**BRIEF**
The word "left" marks the lines to report; pull each of them from the listing.

**EXERCISE INPUTS**
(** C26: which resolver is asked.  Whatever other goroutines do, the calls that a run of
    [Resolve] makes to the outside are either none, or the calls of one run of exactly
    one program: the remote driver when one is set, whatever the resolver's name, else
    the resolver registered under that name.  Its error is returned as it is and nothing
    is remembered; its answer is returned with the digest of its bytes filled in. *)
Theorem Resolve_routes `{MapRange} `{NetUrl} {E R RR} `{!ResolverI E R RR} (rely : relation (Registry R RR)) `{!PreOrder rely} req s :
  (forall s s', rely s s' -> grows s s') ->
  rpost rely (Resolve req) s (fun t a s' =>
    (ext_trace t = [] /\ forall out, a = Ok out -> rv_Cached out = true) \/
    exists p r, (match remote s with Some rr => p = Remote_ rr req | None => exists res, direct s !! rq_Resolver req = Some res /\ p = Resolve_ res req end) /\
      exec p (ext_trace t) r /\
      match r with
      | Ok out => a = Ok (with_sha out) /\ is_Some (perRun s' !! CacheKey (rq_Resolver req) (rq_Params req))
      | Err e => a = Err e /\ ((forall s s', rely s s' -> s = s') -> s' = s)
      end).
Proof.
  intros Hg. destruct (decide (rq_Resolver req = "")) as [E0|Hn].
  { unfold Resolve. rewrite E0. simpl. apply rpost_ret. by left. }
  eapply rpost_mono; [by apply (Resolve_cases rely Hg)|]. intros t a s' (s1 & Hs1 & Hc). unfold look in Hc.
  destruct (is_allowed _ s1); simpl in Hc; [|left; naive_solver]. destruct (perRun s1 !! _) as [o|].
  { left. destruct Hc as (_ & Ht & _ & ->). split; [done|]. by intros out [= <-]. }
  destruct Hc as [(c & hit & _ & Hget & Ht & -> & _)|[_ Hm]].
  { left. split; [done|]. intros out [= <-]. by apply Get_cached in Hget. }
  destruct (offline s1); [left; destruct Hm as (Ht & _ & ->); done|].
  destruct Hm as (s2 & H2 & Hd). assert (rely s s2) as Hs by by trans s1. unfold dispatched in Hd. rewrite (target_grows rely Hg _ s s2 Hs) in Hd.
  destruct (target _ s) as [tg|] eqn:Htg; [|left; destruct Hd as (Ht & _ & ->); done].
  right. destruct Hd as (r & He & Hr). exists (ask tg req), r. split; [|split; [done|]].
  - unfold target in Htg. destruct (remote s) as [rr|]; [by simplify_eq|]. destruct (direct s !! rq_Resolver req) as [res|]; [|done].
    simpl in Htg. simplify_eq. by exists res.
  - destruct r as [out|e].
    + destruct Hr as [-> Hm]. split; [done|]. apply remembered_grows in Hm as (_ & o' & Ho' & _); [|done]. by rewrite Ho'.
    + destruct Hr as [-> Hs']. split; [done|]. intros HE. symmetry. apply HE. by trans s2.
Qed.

* * *

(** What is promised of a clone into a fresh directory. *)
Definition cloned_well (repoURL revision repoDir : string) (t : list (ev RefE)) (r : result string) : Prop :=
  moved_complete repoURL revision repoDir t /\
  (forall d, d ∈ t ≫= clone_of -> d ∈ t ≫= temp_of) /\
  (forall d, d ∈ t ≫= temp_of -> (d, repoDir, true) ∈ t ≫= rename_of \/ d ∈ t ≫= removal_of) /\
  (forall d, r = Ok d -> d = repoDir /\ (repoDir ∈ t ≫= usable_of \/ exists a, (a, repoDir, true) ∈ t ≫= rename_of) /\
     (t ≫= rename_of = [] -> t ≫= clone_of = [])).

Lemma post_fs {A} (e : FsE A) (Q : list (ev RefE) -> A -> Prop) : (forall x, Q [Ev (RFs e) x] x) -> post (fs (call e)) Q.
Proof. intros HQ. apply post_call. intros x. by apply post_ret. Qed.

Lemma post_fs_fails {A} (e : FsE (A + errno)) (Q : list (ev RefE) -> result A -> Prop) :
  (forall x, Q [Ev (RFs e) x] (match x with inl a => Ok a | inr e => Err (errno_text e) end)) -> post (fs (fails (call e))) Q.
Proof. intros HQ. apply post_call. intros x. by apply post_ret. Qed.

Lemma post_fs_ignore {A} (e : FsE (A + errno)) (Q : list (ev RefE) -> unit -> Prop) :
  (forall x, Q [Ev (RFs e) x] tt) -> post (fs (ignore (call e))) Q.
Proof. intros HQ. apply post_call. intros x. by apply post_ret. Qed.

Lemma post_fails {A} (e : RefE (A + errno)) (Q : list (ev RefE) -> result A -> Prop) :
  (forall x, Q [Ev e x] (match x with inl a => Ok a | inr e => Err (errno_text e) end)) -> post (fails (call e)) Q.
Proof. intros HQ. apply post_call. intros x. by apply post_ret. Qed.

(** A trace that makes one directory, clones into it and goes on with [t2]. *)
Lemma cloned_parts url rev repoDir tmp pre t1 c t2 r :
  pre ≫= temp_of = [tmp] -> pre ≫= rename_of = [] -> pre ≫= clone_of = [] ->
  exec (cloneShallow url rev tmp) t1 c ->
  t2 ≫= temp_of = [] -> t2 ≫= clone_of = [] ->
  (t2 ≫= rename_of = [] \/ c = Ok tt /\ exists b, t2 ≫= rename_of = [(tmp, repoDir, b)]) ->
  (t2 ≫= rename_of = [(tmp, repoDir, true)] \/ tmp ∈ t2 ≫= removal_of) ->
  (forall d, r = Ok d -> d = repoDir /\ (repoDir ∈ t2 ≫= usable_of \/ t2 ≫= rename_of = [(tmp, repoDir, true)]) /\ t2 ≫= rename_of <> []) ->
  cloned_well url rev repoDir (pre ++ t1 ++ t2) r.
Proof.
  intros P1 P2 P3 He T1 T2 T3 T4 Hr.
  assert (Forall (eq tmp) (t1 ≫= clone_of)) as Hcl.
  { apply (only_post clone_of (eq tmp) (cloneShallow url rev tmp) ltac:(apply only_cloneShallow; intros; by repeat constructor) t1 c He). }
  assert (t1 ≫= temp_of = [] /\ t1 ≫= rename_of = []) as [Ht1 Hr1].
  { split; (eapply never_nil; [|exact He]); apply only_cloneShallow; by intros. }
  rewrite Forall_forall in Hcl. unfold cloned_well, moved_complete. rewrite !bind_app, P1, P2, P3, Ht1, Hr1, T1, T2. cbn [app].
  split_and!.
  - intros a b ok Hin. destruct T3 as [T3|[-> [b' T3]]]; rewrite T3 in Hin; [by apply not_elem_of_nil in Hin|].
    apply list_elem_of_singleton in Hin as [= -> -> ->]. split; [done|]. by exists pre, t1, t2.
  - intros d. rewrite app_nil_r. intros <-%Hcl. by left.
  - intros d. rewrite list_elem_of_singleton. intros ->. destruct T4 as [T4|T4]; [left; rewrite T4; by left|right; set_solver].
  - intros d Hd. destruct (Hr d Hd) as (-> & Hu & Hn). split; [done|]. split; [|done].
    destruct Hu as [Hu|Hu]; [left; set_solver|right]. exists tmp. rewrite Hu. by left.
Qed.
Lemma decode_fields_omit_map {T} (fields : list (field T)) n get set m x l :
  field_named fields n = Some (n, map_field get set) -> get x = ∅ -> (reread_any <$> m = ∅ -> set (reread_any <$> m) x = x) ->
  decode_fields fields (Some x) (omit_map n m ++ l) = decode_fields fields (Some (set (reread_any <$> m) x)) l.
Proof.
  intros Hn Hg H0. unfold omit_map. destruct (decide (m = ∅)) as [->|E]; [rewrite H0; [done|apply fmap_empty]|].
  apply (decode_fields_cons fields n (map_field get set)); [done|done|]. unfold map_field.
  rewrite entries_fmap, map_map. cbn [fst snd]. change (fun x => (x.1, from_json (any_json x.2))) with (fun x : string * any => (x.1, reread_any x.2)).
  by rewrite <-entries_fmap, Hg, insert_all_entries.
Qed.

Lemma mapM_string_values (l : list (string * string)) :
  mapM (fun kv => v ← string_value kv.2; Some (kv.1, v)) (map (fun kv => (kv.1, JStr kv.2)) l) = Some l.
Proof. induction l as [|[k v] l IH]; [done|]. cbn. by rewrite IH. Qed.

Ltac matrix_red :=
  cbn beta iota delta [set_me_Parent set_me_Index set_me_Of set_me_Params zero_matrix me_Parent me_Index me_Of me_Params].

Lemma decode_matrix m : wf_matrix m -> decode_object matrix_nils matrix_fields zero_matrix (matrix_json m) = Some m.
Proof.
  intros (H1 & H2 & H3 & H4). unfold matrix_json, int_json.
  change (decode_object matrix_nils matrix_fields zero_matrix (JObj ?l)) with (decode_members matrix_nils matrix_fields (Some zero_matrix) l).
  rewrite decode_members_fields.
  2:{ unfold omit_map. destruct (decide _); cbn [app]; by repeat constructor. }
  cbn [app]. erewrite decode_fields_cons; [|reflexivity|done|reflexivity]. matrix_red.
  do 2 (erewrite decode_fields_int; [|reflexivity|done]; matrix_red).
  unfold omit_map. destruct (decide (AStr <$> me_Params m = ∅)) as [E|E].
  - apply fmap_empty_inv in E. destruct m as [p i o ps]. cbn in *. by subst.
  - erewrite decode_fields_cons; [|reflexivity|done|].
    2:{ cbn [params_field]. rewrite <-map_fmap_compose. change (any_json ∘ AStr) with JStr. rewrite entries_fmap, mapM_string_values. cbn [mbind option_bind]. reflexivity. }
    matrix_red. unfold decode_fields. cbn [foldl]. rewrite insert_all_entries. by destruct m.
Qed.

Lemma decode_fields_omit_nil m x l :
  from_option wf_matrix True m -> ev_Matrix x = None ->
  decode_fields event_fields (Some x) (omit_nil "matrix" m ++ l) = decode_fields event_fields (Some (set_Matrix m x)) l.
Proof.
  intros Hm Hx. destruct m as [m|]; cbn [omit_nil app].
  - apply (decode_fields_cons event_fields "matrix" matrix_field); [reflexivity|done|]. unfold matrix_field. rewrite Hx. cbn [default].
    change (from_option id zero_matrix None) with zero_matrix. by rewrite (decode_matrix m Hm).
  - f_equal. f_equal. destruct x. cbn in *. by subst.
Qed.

**REPLY**
  { unfold Resolve. rewrite E0. simpl. apply rpost_ret. by left. }
  destruct (is_allowed _ s1); simpl in Hc; [|left; naive_solver]. destruct (perRun s1 !! _) as [o|].
  { left. destruct Hc as (_ & Ht & _ & ->). split; [done|]. by intros out [= <-]. }
  { left. split; [done|]. intros out [= <-]. by apply Get_cached in Hget. }
  destruct (offline s1); [left; destruct Hm as (Ht & _ & ->); done|].
  destruct (target _ s) as [tg|] eqn:Htg; [|left; destruct Hd as (Ht & _ & ->); done].
  - intros d. rewrite app_nil_r. intros <-%Hcl. by left.
  - intros d. rewrite list_elem_of_singleton. intros ->. destruct T4 as [T4|T4]; [left; rewrite T4; by left|right; set_solver].
    destruct Hu as [Hu|Hu]; [left; set_solver|right]. exists tmp. rewrite Hu. by left.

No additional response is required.